Oversight and monitoring

Composition of the coordinating Centre and trial steering committee

Not applicable: no coordinating centre or trial steering committee for this trial

Composition of the data monitoring committee, its role and reporting structure

Due to the relatively short duration of recruitment, non-invasive make-up of the procedures/interventions, and non-serious nature of adverse effects reported in our prior feasibility trial, no formal data monitoring committee will be established.

Frequency and plans for auditing trial conduct

Not applicable: no auditing of trial conduct will be performed.

Plans for communicating important protocol amendments to relevant parties (e.g. trial participants, ethical committees)

Substantive protocol amendments which may impact on the conduct of the study including changes to the study objectives, design, population, sample sizes, or procedures will be agreed upon by the research team, updated in the trial registry, submitted to the ethics committee for approval, and updated on our online trial advertisements and web pages.

Dissemination policy

Every effort will be made to minimize the interval between the completion of data collection and release of study results. We estimate this process to take 12 months. Irrespective of magnitude or direction of effect, results from the study will be written up and submitted to international peer-reviewed scientific journals, presented at scientific conferences, and may form part of grant applications. In addition, once compiled, all participants will be provided with a digital copy of the results.

Discussion

Approximately one in five New Zealanders is dealing with a mental illness at any given time with the majority of the population expected to experience psychopathology at some point in their lifetime [7]. Alarmingly, New Zealand’s suicide numbers are increasing with the 2017–2018 rate the highest it’s been in 20 years [7] contributing to a staggering reduction in life expectancy for mental illness sufferers of up to 25 years [7]. A recent government inquiry by the New Zealand government has shed light on the shortcomings of current treatment and called for wider implementation of non-pharmaceutical approaches in treatment of mental health problems [7]. Similarly, scientists in other parts of the world are calling for research into “novel interventions that may be based on altering plasticity or returning circuitry rather than neurotransmitter pharmacology” [313].

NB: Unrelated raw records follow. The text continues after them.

Definition compressedScriptSize (pkScript : list byte) : run Z :=
  match isPubKeyHash pkScript with
  | Some _ => Done 21
  | None =>
  match isScriptHash pkScript with
  | Some _ => Done 21
  | None =>
  match isPubKey pkScript with
  | Some _ => Done 33
  | None =>
      s ← serializeSizeVLQ (u64 (zlen pkScript + numSpecialScripts));
      Done (s + zlen pkScript)
  end end end.

Definition decodeCompressedScriptSize (serialized : list byte) : Z :=
  let '(scriptSize, bytesRead) := deserializeVLQ serialized in
  if bytesRead =? 0 then 0
  else if scriptSize =? cstPayToPubKeyHash then 21
  else if scriptSize =? cstPayToScriptHash then 21
  else if (scriptSize =? cstPayToPubKeyComp2) || (scriptSize =? cstPayToPubKeyComp3) ||
          (scriptSize =? cstPayToPubKeyUncomp4) || (scriptSize =? cstPayToPubKeyUncomp5) then 33
  else
    let scriptSize := u64 (scriptSize - numSpecialScripts) in
    let scriptSize := u64 (scriptSize + bytesRead) in
    i64 scriptSize.

(** [copy(target[lo:hi], src)]: slicing past the end panics. *)
Definition copyInto (target : list byte) (lo hi : Z) (src : list byte) : run (list byte) :=
  mid ← slice target lo hi;
  Done (take (Z.to_nat lo) target ++ gocopy mid src ++ drop (Z.to_nat hi) target).

Definition putCompressedScript (target pkScript : list byte) : run (list byte * Z) :=
  match isPubKeyHash pkScript with
  | Some hash =>
      target ← store target 0 (z2b cstPayToPubKeyHash);
      target ← copyInto target 1 21 hash;
      Done (target, 21)
  | None =>
  match isScriptHash pkScript with
  | Some hash =>
      target ← store target 0 (z2b cstPayToScriptHash);
      target ← copyInto target 1 21 hash;
      Done (target, 21)
  | None =>
  let general :=
    let encodedSize := u64 (zlen pkScript + numSpecialScripts) in
    '(target, vlqSizeLen) ← putVLQ target encodedSize;
    target ← copyInto target vlqSizeLen (zlen target) pkScript;
    Done (target, vlqSizeLen + zlen pkScript) in
  match isPubKey pkScript with
  | Some serializedPubKey =>
      let pubKeyFormat := byteAt serializedPubKey 0 in
      if (pubKeyFormat =? 0x02) || (pubKeyFormat =? 0x03) then
        target ← store target 0 (z2b pubKeyFormat);
        target ← copyInto target 1 33 (sub serializedPubKey 1 33);
        Done (target, 33)
      else if pubKeyFormat =? 0x04 then
        target ← store target 0
          (z2b (Z.lor pubKeyFormat (Z.land (byteAt serializedPubKey 64) 0x01)));
        target ← copyInto target 1 33 (sub serializedPubKey 1 33);
        Done (target, 33)
      else general
  | None => general
  end end end.

(** The result is [None] for Go's nil slice. *)
Definition decompressScript (compressedPkScript : list byte) : run (option (list byte)) :=
  if zlen compressedPkScript =? 0 then Done None else
  let '(encodedScriptSize, bytesRead) := deserializeVLQ compressedPkScript in
  if encodedScriptSize =? cstPayToPubKeyHash then
    hash ← slice compressedPkScript bytesRead (bytesRead + 20);
    Done (Some ([z2b OP_DUP; z2b OP_HASH160; z2b OP_DATA_20] ++ hash ++
                [z2b OP_EQUALVERIFY; z2b OP_CHECKSIG]))
  else if encodedScriptSize =? cstPayToScriptHash then
    hash ← slice compressedPkScript bytesRead (bytesRead + 20);
    Done (Some ([z2b OP_HASH160; z2b OP_DATA_20] ++ hash ++ [z2b OP_EQUAL]))
  else if (encodedScriptSize =? cstPayToPubKeyComp2) ||
          (encodedScriptSize =? cstPayToPubKeyComp3) then
    x ← slice compressedPkScript bytesRead (bytesRead + 32);
    Done (Some ([z2b OP_DATA_33; z2b encodedScriptSize] ++ x ++ [z2b OP_CHECKSIG]))
  else if (encodedScriptSize =? cstPayToPubKeyUncomp4) ||
          (encodedScriptSize =? cstPayToPubKeyUncomp5) then
    rest ← slice compressedPkScript 1 (zlen compressedPkScript);
    let compressedKey :=
      z2b (encodedScriptSize - 2) :: gocopy (replicate 32 (z2b 0)) rest in
    match ParsePubKey compressedKey with
    | None => Done None
    | Some key =>
        let pkScript := gocopy (replicate 66 (z2b 0)) (SerializeUncompressed key) in
        Done (Some (z2b OP_DATA_65 :: take 65 pkScript ++ [z2b OP_CHECKSIG]))
    end
  else
    let scriptSize := i64 (u64 (encodedScriptSize - numSpecialScripts)) in
    pkScript ← make (z2b 0) scriptSize;
    src ← slice compressedPkScript bytesRead (bytesRead + scriptSize);
    Done (Some (gocopy pkScript src)).

(** ** Amount compression *)

(** The exponent stops at nine, so nine rounds are enough. *)
Fixpoint compress_loop (fuel : nat) (amount exponent : Z) : Z * Z :=
  match fuel with
  | O => (amount, exponent)
  | S fuel =>
      if (amount `mod` 10 =? 0) && (exponent <? 9)
      then compress_loop fuel (amount / 10) (exponent + 1)
      else (amount, exponent)
  end.

Definition compressTxOutAmount (amount : Z) : Z :=
  if amount =? 0 then 0 else
  let '(amount, exponent) := compress_loop 9 amount 0 in
  if exponent <? 9 then
    let lastDigit := amount `mod` 10 in
    let amount := amount / 10 in
    u64 (1 + 10 * (9 * amount + lastDigit - 1) + exponent)
  else u64 (10 + 10 * (amount - 1)).

Fixpoint applyExponent (exponent : nat) (n : Z) : Z :=
  match exponent with
  | O => n
  | S exponent => applyExponent exponent (u64 (n * 10))
  end.

Definition decompressTxOutAmount (amount : Z) : Z :=
  if amount =? 0 then 0 else
  let amount := amount - 1 in
  let exponent := amount `mod` 10 in
  let amount := amount / 10 in
  let n :=
    if exponent <? 9 then
      let lastDigit := amount `mod` 9 + 1 in
      let amount := amount / 9 in
      u64 (amount * 10 + lastDigit)
    else u64 (amount + 1) in
  applyExponent (Z.to_nat exponent) n.

(** ** Compressed transaction outputs *)

Definition compressedTxOutSize (amount : Z) (pkScript : list byte) : run Z :=
  a ← serializeSizeVLQ (compressTxOutAmount amount);
  s ← compressedScriptSize pkScript;
  Done (a + s).

Definition putCompressedTxOut (target : list byte) (amount : Z) (pkScript : list byte)
    : run (list byte * Z) :=
  '(target, offset) ← putVLQ target (compressTxOutAmount amount);
  tail ← slice target offset (zlen target);
  '(tail, n) ← putCompressedScript tail pkScript;
  Done (take (Z.to_nat offset) target ++ tail, offset + n).

Inductive errDeserialize :=
| EndAfterAmount
| EndAfterScriptSize.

The implementation of safe, non-invasive neuromodulation techniques that have the potential to impact neuroplasticity within and between large-scale ICNs may offer new treatment opportunities for individuals who either do not want, respond to, or tolerate standard interventions. Additionally, these techniques may serve as adjuncts to traditional treatments, potentially enhancing their efficacy. To date, ours is the only research group studying the effects of sLORETA ISF-NFB in clinical populations. We believe targeting core ICNs via this novel therapy offers a promising new avenue in the treatment of IDs and other psychopathologies.

Trial status

Recruitment began on 15 February 2020 but was prematurely halted due to COVID-19 lockdown measures here in New Zealand. Recruitment efforts resumed on 15 June 2020, however, due to budgetary and time restrictions imposed by the lockdown, we amended our protocol. Specifically, our recruitment goal for clinical participants was changed from 80 (40 males and 40 females) to 60 females. Data collection is on track to be completed by the end of 2021.